Elvan meraih lengan gadis yang hendak menghampiri Aksa, namun tak sesuai keinginan, gadis itu malah mendorong kuat tubuhnya.
"Pergi!" Alysa menarik kembali lengannya.
"Ini gak seperti .."
"Gue bilang pergi, Elvan!!" tegasnya penuh penekanan.
Tak peduli dengan Elvan yang masih terpaku di posisinya, Alysa pun segera membantu tubuh lelaki yang sudah tak bertenaga dengan wajah penuh lebam itu untuk berdiri. Lelaki yang dibawanya sudah terduduk di tepi ranjang ruang UKS, sedangkan Alysa sendiri masih sibuk mencari obat-obatan yang dibutuhkan.
Aksa sengaja menjauhkan wajahnya dari jangkauan gadis yang terlihat mengkhawatirkannya, membuat Alysa menaruh tanya.
"Lo itu mau sembuh gak, sih?!" geram Alysa.
"Sejak kapan kalian pacaran?" Aksa berucap, jauh dari bahasan.
"Ja--wab!" tekan Aksa, meraih lengan gadis yang masih berusaha melancarkan aksinya.
"Bahas nanti aja, luka lo jauh lebih penting."
Aksa menggelengkan kepalanya tak setuju. "Se--karang!!"
Diobati atau tidak, lelaki itu sendiri yang merasakan, sama sekali tidak akan berefek padanya. Hanya saja, Alysa tidak bisa membiarkannya, kepeduliannya tak pernah bisa tersudahi.
"Gue gak jadian sama siapa pun!" jawab gadis itu frustasi. "Puas?"
"Tapi.."
Tangan Alysa menutup mulut lelaki yang masih tak mau berhenti berucap.
"Biarin gue ngobatin lo sekarang, atau gue bakal pergi detik ini juga?!" ucapnya memberi pilihan.
Aksa tak lagi bicara, membiarkan gadis itu melakukan apa yang diinginkannya.
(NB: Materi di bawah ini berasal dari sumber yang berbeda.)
(* ===== verification/RegistryFacts.v ===== *)
(** * The registry accounts for every request.

    What the pending set, the stream counts and the transaction table hold is
    determined by where each branch's request is: nowhere, in flight inside an
    operation, queued, or leased to a transaction. [Reg_ok] states this over a
    map from branch ordinals to such holds; each primitive the rows use moves
    one branch between holds and keeps the registry in step. *)

From stdpp Require Import gmap.
From S2P Require Import Prelude Depot Random Time Errors Host Packet Response Frames Index Config Transactions Query.

Import Registry Query.

Section registry_facts.
Context `{InlineBytes} `{Payloads} {V : Type -> Type} `{CopyVecLaws V} {T : Type} `{PlaneSetLaws T}.

(** Where the request of a branch is. *)
Inductive Hold := HNone | HHeld (a : Attempt V) | HQueued (a : Attempt V)
  | HLeased (a : Attempt V) (l : Lease.Lease).

Definition att_stream (a : Attempt V) : option Server := Request.stream (request a).
Definition hold_stream (x : Hold) : option Server :=
  match x with HNone => None | HHeld a | HQueued a | HLeased a _ => att_stream a end.
Definition hold_of (v : Branch V) : Hold :=
  match v with
  | Pending a => HQueued a
  | Waiting a l => HLeased a l
  | Done _ _ | Empty | Failed _ => HNone
  end.

Definition upd (h : Z -> Hold) (i : Z) (x : Hold) : Z -> Hold :=
  fun j => if decide (j = i) then x else h j.
Lemma upd_same h i x : upd h i x i = x.
Proof. unfold upd. by rewrite decide_True. Qed.
Lemma upd_other h i x j : j <> i -> upd h i x j = h j.
Proof. intros. unfold upd. by rewrite decide_False. Qed.

(** ** Counting stream requests *)

Definition one (o : option Server) (s : Server) : Z := if decide (o = Some s) then 1 else 0.
Definition total (h : Z -> Hold) (s : Server) (l : list Z) : Z :=
  foldr (fun i n => one (hold_stream (h i)) s + n) 0 l.

Lemma one_range o s : 0 <= one o s <= 1.
Proof. unfold one. case_decide; lia. Qed.

Lemma total_cons h s i l : total h s (i :: l) = one (hold_stream (h i)) s + total h s l.
Proof. done. Qed.

Lemma total_ext h h' s l : (forall i, i ∈ l -> h i = h' i) -> total h s l = total h' s l.
Proof.
  induction l as [|i l IH]; intros Hl; [done|]. rewrite !total_cons, Hl by set_solver.
  f_equal. apply IH. set_solver.
Qed.

Lemma total_upd h i x s l : NoDup l -> i ∈ l ->
  total (upd h i x) s l = total h s l - one (hold_stream (h i)) s + one (hold_stream x) s.
Proof.
  induction 1 as [|j l Hj Hl IH]; intros Hi; [set_solver|]. rewrite !total_cons.
  destruct (decide (j = i)) as [->|Hne].
  - rewrite upd_same, (total_ext (upd h i x) h); [lia|].
    intros k Hk. apply upd_other. set_solver.
  - rewrite upd_other by done. rewrite IH by set_solver. lia.
Qed.

Lemma total_range h s l : 0 <= total h s l <= Z.of_nat (length l).
Proof.
  induction l as [|i l IH]; [done|]. rewrite total_cons. simpl length.
  pose proof (one_range (hold_stream (h i)) s). lia.
Qed.

Lemma total_pos h s l i : i ∈ l -> hold_stream (h i) = Some s -> 1 <= total h s l.
Proof.
  intros Hi Hs. induction l as [|j l IH]; [set_solver|]. rewrite total_cons.
  pose proof (one_range (hold_stream (h j)) s). pose proof (total_range h s l).
  apply elem_of_cons in Hi as [<-|Hi].
  - unfold one. rewrite decide_True by done. lia.
  - specialize (IH Hi). lia.
Qed.

(** ** The invariant *)

(** The number of branches. *)
Context (n : Z) (Hn : 0 <= n <= 65534).

Definition ordinal (i : Z) : Prop := 0 <= i < n.
Definition ordinals : list Z := seqZ 0 n.
Lemma elem_ordinals i : i ∈ ordinals <-> ordinal i.
Proof. unfold ordinals, ordinal. rewrite elem_of_seqZ. lia. Qed.

(** Owners of identities are exactly the leases of one transport. *)
Definition owned (lease_id : Lease.Lease -> option Z) (h : Z -> Hold) (U : gmap Z Index.Branch) : Prop :=
  (forall i a l id, ordinal i -> h i = HLeased a l -> lease_id l = Some id ->
     U !! id = Some (Branch.from_ordinal i))
  /\ forall id b, U !! id = Some b ->
     exists i a l, ordinal i /\ b = Branch.from_ordinal i /\ h i = HLeased a l
       /\ lease_id l = Some id.

Definition udp_id (l : Lease.Lease) : option Z :=
  match l with Lease.LUdp u => Some (Lease.removed u) | Lease.LTcp _ => None end.
Definition tcp_id (l : Lease.Lease) : option Z :=
  match l with Lease.LUdp _ => None | Lease.LTcp id => Some id end.

(** A UDP lease carries a request that does not wait for a stream, a TCP lease
    one that does. *)
Definition lease_fits (a : Attempt V) (l : Lease.Lease) : Prop :=
  match l with Lease.LUdp _ => att_stream a = None | Lease.LTcp _ => att_stream a <> None end.

Record Reg_ok (h : Z -> Hold) (g : Registry T) : Prop := {
  g_pending : forall p i, ps_mem (pending g) p i = true <->
    ordinal i /\ exists a, h i = HQueued a /\ p = plane_id (att_stream a);
  g_live : forall s, live g s = total h s ordinals;
  g_leases : forall i a l, ordinal i -> h i = HLeased a l -> lease_fits a l;
  g_table : exists U S, Table_ok (ids g) U S /\ owned udp_id h U /\ owned tcp_id h S;
}.

Lemma plane_id_inj o o' : plane_id o = plane_id o' -> o = o'.
Proof. destruct o as [[]|], o' as [[]|]; done. Qed.

Lemma owned_ext f h h' U : (forall i, ordinal i -> h i = h' i) -> owned f h U -> owned f h' U.
Proof.
  intros He [H1' H2']. split.
  - intros i a l id Hi Hh. rewrite <- He in Hh by done. by eapply H1'.
  - intros id b Hb. destruct (H2' id b Hb) as (i & a & l & Hi & -> & Hh & Hl).
    exists i, a, l. rewrite <- He by done. done.
Qed.

Lemma Reg_ext h h' g : (forall i, ordinal i -> h i = h' i) -> Reg_ok h g -> Reg_ok h' g.
Proof.
  intros He [Hp Hl Hf (U & S & Ht & Hu & Hs)]. split.
  - intros p i. rewrite Hp. split; intros (Hi & a & Ha & ->); (split; [done|]); exists a;
      [rewrite <- He|rewrite He]; done.
  - intros s. rewrite Hl. apply total_ext. intros i Hi%elem_ordinals. by apply He.
  - intros i a l Hi Hh. rewrite <- He in Hh by done. by eapply Hf.
  - exists U, S. split; [done|]. split; by eapply owned_ext.
Qed.

(** A branch whose hold keeps its lease (or the lack of one) keeps the owners. *)
Definition hold_lease (x : Hold) : option Lease.Lease :=
  match x with HLeased _ l => Some l | _ => None end.

Lemma owned_same f h U i x :
  hold_lease x = hold_lease (h i) -> owned f h U -> owned f (upd h i x) U.
Proof.
  intros He [Ho1 Ho2]. split.
  - intros j a l id Hj Hh Hl. destruct (decide (j = i)) as [->|].
    + rewrite upd_same in Hh. subst x. simpl in He. destruct (h i) eqn:Hhi; simplify_eq/=.
      by eapply Ho1.
    + rewrite upd_other in Hh by done. by eapply Ho1.
  - intros id b Hb. destruct (Ho2 id b Hb) as (j & a & l & Hj & -> & Hh & Hl).
    destruct (decide (j = i)) as [->|].
    + rewrite Hh in He. simpl in He. destruct x as [| | |a' l']; simplify_eq/=.
      exists i, a', l. by rewrite upd_same.
    + exists j, a, l. by rewrite upd_other.
Qed.

Lemma owned_none f h U i x :
  (forall l, hold_lease (h i) = Some l -> f l = None) ->
  (forall l, hold_lease x = Some l -> f l = None) -> owned f h U -> owned f (upd h i x) U.
Proof.
  intros Hi Hx [Ho1 Ho2]. split.
  - intros j a l id Hj Hh Hl. destruct (decide (j = i)) as [->|].
    + rewrite upd_same in Hh. subst x. rewrite (Hx l) in Hl; done.
    + rewrite upd_other in Hh by done. by eapply Ho1.
  - intros id b Hb. destruct (Ho2 id b Hb) as (j & a & l & Hj & -> & Hh & Hl).
    destruct (decide (j = i)) as [->|].
    + rewrite (Hi l) in Hl; [done|]. by rewrite Hh.
    + exists j, a, l. by rewrite upd_other.
Qed.

Lemma owned_insert f h U i a l id :
  ordinal i -> hold_lease (h i) = None -> f l = Some id -> U !! id = None -> owned f h U ->
  owned f (upd h i (HLeased a l)) (<[id := Branch.from_ordinal i]> U).
Proof.
  intros Hi Hno Hl Hu [Ho1 Ho2]. split.
  - intros j a' l' id' Hj Hh Hl'. destruct (decide (j = i)) as [->|].
    + rewrite upd_same in Hh. simplify_eq. by rewrite lookup_insert_eq.
    + rewrite upd_other in Hh by done. rewrite lookup_insert_ne; [by eapply Ho1|].
      intros <-. rewrite (Ho1 _ _ _ _ Hj Hh Hl') in Hu. done.
  - intros id' b Hb. destruct (decide (id = id')) as [<-|].
    + rewrite lookup_insert_eq in Hb. injection Hb as <-. exists i, a, l. by rewrite upd_same.
    + rewrite lookup_insert_ne in Hb by done.
      destruct (Ho2 _ _ Hb) as (j & a' & l' & Hj & -> & Hh & Hl').
      assert (j <> i) by (intros ->; by rewrite Hh in Hno).
      exists j, a', l'. by rewrite upd_other.
Qed.

Lemma from_ordinal_inj i j : ordinal i -> ordinal j -> Branch.from_ordinal i = Branch.from_ordinal j -> i = j.
Proof. unfold ordinal, Branch.from_ordinal. lia. Qed.

Lemma owned_delete f h U i a l id x :
  ordinal i -> h i = HLeased a l -> f l = Some id -> hold_lease x = None -> owned f h U ->
  owned f (upd h i x) (delete id U).
Proof.
  intros Hi Hhi Hl Hx [Ho1 Ho2]. pose proof (Ho1 _ _ _ _ Hi Hhi Hl) as Hid. split.
  - intros j a' l' id' Hj Hh Hl'. destruct (decide (j = i)) as [->|Hne].
    + rewrite upd_same in Hh. by subst x.
    + rewrite upd_other in Hh by done. pose proof (Ho1 _ _ _ _ Hj Hh Hl') as Hj'.
      rewrite lookup_delete_ne; [done|]. intros <-. rewrite Hid in Hj'. injection Hj' as He.
      by apply Hne, from_ordinal_inj.
  - intros id' b Hb. apply lookup_delete_Some in Hb as [Hne Hb].
    destruct (Ho2 _ _ Hb) as (j & a' & l' & Hj & -> & Hh & Hl').
    assert (j <> i) by (intros ->; rewrite Hhi in Hh; simplify_eq).
    exists j, a', l'. by rewrite upd_other.
Qed.

(** ** Moving one branch *)

(** The registry after one branch moved from its hold to [x]. *)
Definition moves (h : Z -> Hold) (i : Z) (x : Hold) (g : Registry T) : Prop :=
  Reg_ok (upd h i x) g.

Lemma total_move h i x s : ordinal i ->
  total (upd h i x) s ordinals
  = total h s ordinals - one (hold_stream (h i)) s + one (hold_stream x) s.
Proof. intros Hi. apply total_upd; [apply NoDup_seqZ|by apply elem_ordinals]. Qed.

(** A move between holds without a lease, for a given pending set and counts. *)
Lemma reg_move h g i x p l :
  ordinal i -> Reg_ok h g -> hold_lease (h i) = None -> hold_lease x = None ->
  (forall q j, ps_mem p q j = true <->
     ordinal j /\ exists a, upd h i x j = HQueued a /\ q = plane_id (att_stream a)) ->
  (forall s, l s = live g s - one (hold_stream (h i)) s + one (hold_stream x) s) ->
  moves h i x (registry p l (ids g) (stream_failure g)).
Proof.
  intros Hi [Hp Hl Hf (U & S & Ht & Hu & Hs)] Ho Hx Hp' Hl'. split; simpl.
  - done.
  - intros s. rewrite Hl', Hl, total_move by done. done.
  - intros j a l' Hj Hh. destruct (decide (j = i)) as [->|].
    + rewrite upd_same in Hh. by subst x.
    + rewrite upd_other in Hh by done. by eapply Hf.
  - exists U, S. split; [done|]. split; apply owned_same; congruence.
Qed.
Ia menatap lekat wajah Alysa yang kian mendekat tanpa rasa canggung, mungkin ia harus mengucapkan terima kasih pada orang yang membuatnya begini.
Meski sesekali terasa perih, tapi tak ada suara ringisan. Lelaki itu lebih asik dengan ekspresi Alysa yang seolah menanggung rasa sakitnya, ia begitu hati-hati mengobati lukanya sambil sesekali memberi tiupan kecil untuk meringankan.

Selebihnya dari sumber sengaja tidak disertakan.